NEW YORK, NY (July 13, 2020)--Memories linked with strong emotions often become seared in the brain.
Most people can remember where they were on 9/11, or what the weather was like on the day their first child was born. Memories about world events on Sept 10, or lunch last Tuesday, have long been erased.
Why are memories attached to emotions so strong?
"It makes sense we don't remember everything," says René Hen, PhD, professor of psychiatry and neuroscience at Columbia University Vagelos College of Physicians and Surgeons. "We have limited brain power. We only need to remember what's important for our future wellbeing."
Fear, in this context, is not just a momentary feeling but a learning experience critical to our survival. When a new situation makes us fearful, the brain records the details in our neurons to help us avoid similar situations in the future, or use appropriate caution.
What's still a mystery is why these memories, recorded by the brain's hippocampus, become so strong.
To find out, Hen and Jessica Jimenez, an MD/PhD student at Columbia, placed mice into new, frightening environments and recorded the activity of hippocampal neurons that reach out to the brain's fear center (the amygdala). The neurons' activity was also recorded a day later when the mice tried to retrieve memories of the experience.
Unsurprisingly, neurons that respond to the frightening environment send that information to the brain's fear center.
"What was surprising was that these neurons were synchronized when the mouse later recalled the memory," Hen says.
"We saw that it's the synchrony that is critical to establish the fear memory, and the greater the synchrony, the stronger the memory," Jimenez adds. "These are the types of mechanisms that explain why you remember salient events."
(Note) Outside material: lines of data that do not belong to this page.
(** [reEnterFullscreen]: a request only when the document is not in
    full-screen; a refused request is swallowed. *)
Definition reEnterFullscreen (env : Env) (c : Component)
    : Component * list Effect :=
  if fullscreenElement c then (c, [])
  else if fs_granted env
       then (upd_view (set_showFullscreen true) (set_fullscreenElement true c),
             [RequestFullscreen])
       else (c, [RequestFullscreen]).

(** [exitFullscreen] *)
Definition exitFullscreen (c : Component) : Component * list Effect :=
  if fullscreenElement c
  then (upd_view (set_showFullscreen false) (set_fullscreenElement false c),
        [ExitFullscreen])
  else (c, []).

(** [handleReject] (lines 260-277), as defined by the render [cl]. *)
Definition handleReject (env : Env) (cl : View) (c : Component)
    : Component * list Effect :=
  match user cl with
  | None => (c, [])
  | Some _ =>
      let c1 := upd_view (set_submitted true) c in
      let patch :=
        {| round1 := None; round1Submitted := Some true;
           round1Rejected := Some true; rejectedAt := Some (now env);
           doc_violations := Some (violations cl) |} in
      if write_ok env then
        let c2 := set_response (merge patch (response c1)) c1 in
        let '(c3, fx) := exitFullscreen c2 in
        (c3, SetDoc patch :: fx ++ [Navigate "/rejected"])
      else (c1, [SetDoc patch; UnhandledRejection])
  end.

Definition first_warning : string :=
  "Warning: Do not exit fullscreen or switch tabs. Next violation will reject your exam.".

Definition rejection_notice : string :=
  "Exam rejected due to repeated violations.".

(** [handleViolation] (lines 98-115), as defined by the render [cl] in which the effect
    last ran: [started], [submitted], [warningGiven], [soundEnabled] and
    [handleReject] are those of [cl]; [setViolations(v => v + 1)] acts on
    the live state. *)
Definition handleViolation (env : Env) (cl : View) (c : Component)
    : Component * list Effect :=
  if negb (started cl) || submitted cl then (c, [])
  else
    let c1 := upd_view (fun v => set_violations (violations v + 1) v) c in
    if negb (warningGiven cl) then
      let c2 := upd_view (fun v => set_warningGiven true
                                     (set_warningMsg (Some first_warning) v)) c1 in
      let '(c3, fx) := reEnterFullscreen env c2 in
      (c3, audio (soundEnabled cl) ++ fx)
    else
      let c2 := upd_view (set_warningMsg (Some rejection_notice)) c1 in
      handleReject env cl c2.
How and when synchronization occurs is still unknown, but the answer could reveal the inner workings of the brain that create lifelong memories and lead to new treatments for posttraumatic stress disorder.
"In people with PTSD, many similar events remind them of the original frightening situation," Hen says, "and it's possible that synchronization of their neurons has become too strong."
"We're really trying to dig into the mechanisms of how emotional memories form to find better treatments for people with PTSD and memory disorders in general."
The findings appear in "Contextual fear memory retrieval by correlated ensembles of ventral CA1 neurons," published July 13 in Nature Communications.
René Hen, PhD, also is director of the Division of Systems Neuroscience in the Department of Psychiatry.
Additional authors: Jessica C. Jimenez, Jack E. Berry, Sean C. Lim, and Samantha K. Ong (Columbia University Irving Medical Center); and Mazen A. Kheirbek (University of California, San Francisco).
JCJ, SCL, and JEB are MD/PhD students at Columbia University Vagelos College of Physicians and Surgeons.
The researchers and the study were supported by a Howard Hughes Medical Institute Gilliam Fellowship, an NIH T32 postdoctoral fellowship; a Weill Scholar Award, IMHRO/One Mind Rising Star Award, Pew Charitable Trusts, a Klingenstein-Simons Fellowship, New York State Stem Cell Science program (NYSTEM-C029157), Hope for Depression Research Foundation (RGA-13-003), and the NIH (R37 MH068542, R01 AG043688, R01 MH083862, S10 OD018464, R01 MH108623, R01 MH111754, and 1R01 MH117961).
The authors report no conflicts of interest.